→ **Data to use**:
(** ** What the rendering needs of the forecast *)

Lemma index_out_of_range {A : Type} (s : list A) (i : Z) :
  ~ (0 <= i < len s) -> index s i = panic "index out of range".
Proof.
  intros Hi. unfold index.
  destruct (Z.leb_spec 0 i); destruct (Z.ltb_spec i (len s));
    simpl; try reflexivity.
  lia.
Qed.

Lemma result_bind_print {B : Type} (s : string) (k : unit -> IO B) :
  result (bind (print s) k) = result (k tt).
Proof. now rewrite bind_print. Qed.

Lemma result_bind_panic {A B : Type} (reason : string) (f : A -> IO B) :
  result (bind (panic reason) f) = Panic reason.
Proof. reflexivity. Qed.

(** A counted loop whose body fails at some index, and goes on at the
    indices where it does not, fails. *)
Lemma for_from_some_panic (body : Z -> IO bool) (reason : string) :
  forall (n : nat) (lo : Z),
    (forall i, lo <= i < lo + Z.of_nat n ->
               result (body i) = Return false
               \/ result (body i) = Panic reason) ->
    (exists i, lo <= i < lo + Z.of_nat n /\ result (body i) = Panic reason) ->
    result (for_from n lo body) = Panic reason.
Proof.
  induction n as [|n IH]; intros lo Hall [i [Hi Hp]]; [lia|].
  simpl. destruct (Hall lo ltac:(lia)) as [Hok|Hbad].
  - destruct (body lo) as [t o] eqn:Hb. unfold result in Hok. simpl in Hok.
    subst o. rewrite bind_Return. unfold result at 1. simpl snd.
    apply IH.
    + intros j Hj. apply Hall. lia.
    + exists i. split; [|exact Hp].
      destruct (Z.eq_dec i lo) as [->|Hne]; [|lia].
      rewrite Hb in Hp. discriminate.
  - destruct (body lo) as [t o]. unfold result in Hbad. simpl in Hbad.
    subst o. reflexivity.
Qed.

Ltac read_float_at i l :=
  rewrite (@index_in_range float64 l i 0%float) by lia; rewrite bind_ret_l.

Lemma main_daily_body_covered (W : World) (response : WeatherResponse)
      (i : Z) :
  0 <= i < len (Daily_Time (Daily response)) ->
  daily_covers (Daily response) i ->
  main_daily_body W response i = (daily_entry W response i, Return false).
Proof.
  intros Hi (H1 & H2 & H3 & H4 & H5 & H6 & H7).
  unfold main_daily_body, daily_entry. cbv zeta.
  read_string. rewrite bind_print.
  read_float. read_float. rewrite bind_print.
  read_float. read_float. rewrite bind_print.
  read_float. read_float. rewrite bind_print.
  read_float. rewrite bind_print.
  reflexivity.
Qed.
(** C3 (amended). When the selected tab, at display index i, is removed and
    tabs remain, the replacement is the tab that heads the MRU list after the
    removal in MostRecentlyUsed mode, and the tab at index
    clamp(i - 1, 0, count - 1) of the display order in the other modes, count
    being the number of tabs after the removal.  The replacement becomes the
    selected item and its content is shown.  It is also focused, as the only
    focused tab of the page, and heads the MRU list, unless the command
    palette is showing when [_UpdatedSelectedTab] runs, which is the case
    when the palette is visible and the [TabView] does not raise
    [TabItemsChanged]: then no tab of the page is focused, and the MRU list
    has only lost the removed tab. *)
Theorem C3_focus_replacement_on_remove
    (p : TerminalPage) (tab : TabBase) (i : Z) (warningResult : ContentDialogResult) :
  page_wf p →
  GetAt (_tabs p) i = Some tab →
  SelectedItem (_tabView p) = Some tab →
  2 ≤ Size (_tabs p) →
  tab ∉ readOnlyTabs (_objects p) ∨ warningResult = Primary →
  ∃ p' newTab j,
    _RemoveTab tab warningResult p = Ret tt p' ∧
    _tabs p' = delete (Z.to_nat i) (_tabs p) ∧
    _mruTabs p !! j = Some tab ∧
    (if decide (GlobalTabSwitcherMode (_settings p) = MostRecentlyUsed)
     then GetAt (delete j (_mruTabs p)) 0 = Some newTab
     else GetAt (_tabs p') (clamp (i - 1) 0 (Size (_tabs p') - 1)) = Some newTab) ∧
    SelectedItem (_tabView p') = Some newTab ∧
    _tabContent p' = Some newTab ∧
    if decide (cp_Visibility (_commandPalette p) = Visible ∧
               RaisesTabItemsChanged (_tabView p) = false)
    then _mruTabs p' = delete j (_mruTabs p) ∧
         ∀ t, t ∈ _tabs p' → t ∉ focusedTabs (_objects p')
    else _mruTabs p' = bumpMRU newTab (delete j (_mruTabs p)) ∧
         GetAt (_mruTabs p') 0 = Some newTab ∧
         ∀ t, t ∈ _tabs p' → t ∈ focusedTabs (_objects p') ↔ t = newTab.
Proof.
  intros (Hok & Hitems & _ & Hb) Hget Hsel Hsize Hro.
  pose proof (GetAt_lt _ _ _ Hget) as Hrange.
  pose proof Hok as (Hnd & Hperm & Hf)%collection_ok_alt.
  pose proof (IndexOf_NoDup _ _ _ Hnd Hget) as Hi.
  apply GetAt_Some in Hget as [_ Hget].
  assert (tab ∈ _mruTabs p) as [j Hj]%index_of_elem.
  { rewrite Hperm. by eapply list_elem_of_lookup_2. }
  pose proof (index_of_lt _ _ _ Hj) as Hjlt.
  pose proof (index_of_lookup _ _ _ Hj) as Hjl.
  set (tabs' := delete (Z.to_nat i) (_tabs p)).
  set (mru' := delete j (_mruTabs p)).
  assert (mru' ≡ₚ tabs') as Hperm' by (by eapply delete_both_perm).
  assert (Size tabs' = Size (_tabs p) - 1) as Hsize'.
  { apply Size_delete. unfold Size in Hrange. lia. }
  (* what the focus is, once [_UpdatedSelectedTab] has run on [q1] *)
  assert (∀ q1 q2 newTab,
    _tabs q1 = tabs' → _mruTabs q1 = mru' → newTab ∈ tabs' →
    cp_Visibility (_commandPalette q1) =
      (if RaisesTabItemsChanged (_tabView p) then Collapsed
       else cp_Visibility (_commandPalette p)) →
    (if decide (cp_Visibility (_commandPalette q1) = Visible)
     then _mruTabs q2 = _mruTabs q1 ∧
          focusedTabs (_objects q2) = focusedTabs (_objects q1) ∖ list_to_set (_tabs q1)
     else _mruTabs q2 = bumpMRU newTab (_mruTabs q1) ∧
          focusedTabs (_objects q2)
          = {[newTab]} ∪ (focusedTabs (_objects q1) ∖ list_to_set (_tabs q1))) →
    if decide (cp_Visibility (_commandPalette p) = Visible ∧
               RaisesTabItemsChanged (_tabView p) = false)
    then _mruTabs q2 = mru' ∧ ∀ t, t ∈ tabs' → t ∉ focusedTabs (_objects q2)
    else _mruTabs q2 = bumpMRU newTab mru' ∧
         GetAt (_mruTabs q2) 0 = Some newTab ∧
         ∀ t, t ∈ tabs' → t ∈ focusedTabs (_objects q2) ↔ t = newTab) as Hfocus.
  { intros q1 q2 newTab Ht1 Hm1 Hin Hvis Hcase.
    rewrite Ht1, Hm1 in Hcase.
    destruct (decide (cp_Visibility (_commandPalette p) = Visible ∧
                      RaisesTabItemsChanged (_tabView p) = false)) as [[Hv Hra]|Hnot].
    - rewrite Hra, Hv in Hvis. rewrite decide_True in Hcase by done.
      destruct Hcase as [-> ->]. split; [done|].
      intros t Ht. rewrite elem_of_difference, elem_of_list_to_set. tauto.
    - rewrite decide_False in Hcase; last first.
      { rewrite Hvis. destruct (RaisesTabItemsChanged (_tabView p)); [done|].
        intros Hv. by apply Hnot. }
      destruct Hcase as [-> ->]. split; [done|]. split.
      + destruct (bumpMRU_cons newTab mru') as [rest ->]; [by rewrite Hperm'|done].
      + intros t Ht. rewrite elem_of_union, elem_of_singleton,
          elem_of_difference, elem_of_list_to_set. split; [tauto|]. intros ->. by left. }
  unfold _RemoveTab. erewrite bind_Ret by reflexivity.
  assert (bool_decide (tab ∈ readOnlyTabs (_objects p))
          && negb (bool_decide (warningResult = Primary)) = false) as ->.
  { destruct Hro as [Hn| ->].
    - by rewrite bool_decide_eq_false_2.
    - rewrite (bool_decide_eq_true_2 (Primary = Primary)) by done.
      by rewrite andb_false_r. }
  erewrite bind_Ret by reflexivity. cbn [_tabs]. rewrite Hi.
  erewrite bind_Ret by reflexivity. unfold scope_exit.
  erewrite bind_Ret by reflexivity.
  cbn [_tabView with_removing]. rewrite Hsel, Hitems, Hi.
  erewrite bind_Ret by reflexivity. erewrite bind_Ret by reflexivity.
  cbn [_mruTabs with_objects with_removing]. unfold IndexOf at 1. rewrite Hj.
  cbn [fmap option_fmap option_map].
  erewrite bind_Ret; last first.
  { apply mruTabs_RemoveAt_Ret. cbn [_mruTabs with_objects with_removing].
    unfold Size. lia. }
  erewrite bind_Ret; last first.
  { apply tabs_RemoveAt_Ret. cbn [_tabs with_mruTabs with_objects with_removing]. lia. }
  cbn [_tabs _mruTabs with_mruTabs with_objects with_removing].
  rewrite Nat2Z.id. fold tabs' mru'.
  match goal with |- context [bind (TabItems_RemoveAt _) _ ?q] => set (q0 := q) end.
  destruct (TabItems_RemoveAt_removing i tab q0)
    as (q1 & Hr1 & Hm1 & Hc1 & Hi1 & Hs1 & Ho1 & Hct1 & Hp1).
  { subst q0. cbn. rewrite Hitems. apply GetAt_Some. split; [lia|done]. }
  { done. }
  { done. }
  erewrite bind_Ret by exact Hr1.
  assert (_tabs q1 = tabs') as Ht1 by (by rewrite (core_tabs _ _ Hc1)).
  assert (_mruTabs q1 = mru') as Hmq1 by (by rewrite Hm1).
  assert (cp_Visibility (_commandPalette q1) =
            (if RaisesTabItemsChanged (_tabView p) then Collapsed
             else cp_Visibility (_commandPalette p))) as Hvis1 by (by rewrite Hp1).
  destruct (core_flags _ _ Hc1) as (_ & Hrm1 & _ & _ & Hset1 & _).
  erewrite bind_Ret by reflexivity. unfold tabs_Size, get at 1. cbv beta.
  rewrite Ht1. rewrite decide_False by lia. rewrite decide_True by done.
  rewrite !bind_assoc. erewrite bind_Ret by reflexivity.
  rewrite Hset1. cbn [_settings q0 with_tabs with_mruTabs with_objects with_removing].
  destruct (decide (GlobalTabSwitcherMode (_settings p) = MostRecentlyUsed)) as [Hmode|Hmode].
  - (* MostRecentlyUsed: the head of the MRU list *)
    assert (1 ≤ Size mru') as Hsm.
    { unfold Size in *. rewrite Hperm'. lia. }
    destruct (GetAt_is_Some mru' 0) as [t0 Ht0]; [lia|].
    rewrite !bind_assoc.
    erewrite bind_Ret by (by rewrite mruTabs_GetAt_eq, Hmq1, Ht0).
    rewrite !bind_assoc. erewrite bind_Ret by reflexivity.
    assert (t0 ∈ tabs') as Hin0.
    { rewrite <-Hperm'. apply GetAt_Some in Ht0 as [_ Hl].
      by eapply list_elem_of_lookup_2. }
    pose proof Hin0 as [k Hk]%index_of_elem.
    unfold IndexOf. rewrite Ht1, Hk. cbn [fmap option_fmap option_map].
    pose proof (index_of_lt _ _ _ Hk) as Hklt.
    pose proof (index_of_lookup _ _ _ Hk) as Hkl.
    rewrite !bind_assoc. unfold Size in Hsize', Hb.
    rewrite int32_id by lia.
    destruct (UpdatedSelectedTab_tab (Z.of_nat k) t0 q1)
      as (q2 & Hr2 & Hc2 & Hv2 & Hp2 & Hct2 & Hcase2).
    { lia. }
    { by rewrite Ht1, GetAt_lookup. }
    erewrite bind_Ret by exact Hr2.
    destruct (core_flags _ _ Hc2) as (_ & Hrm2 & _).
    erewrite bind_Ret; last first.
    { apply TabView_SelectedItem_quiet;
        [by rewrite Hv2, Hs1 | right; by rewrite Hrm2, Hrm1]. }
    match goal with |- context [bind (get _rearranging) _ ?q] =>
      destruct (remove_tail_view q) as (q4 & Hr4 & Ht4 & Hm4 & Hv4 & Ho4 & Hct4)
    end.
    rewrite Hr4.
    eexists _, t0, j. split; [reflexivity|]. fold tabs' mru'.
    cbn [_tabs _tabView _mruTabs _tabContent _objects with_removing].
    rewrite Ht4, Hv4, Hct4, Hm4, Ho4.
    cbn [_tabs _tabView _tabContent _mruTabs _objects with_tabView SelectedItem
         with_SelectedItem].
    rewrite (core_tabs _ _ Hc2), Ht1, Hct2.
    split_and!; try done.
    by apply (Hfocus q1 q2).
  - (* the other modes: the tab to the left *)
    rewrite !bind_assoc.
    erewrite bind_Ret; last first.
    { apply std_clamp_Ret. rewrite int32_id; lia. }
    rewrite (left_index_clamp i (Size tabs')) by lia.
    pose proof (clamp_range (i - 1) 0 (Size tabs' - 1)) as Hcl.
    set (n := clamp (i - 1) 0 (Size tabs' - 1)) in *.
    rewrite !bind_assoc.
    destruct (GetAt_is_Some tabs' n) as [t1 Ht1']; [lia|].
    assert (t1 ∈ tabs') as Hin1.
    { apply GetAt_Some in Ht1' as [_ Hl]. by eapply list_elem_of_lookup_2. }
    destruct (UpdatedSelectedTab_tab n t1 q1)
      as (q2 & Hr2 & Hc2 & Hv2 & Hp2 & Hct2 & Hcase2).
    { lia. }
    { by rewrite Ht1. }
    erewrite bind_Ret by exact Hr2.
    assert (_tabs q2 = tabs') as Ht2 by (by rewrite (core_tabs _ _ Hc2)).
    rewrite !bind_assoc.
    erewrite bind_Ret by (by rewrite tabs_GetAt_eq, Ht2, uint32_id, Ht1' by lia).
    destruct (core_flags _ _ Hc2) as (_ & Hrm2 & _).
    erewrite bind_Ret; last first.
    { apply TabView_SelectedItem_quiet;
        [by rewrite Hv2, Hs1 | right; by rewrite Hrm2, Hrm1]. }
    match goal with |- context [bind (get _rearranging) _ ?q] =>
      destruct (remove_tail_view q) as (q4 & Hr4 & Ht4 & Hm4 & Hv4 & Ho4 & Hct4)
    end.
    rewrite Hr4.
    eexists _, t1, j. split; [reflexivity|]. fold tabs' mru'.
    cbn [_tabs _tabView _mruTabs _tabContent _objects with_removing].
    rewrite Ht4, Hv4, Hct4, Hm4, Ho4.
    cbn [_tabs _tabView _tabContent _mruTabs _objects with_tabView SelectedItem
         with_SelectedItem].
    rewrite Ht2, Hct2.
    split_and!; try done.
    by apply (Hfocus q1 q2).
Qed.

→ **What the task asks**: Return the lines above precisely as they appear, beginning at the first line and ending at the line with "result (bind (print s) k) = result (k tt).", and nothing after it.

→ **Solved exercise**:
(** ** What the rendering needs of the forecast *)

Lemma index_out_of_range {A : Type} (s : list A) (i : Z) :
  ~ (0 <= i < len s) -> index s i = panic "index out of range".
Proof.
  intros Hi. unfold index.
  destruct (Z.leb_spec 0 i); destruct (Z.ltb_spec i (len s));
    simpl; try reflexivity.
  lia.
Qed.

Lemma result_bind_print {B : Type} (s : string) (k : unit -> IO B) :
  result (bind (print s) k) = result (k tt).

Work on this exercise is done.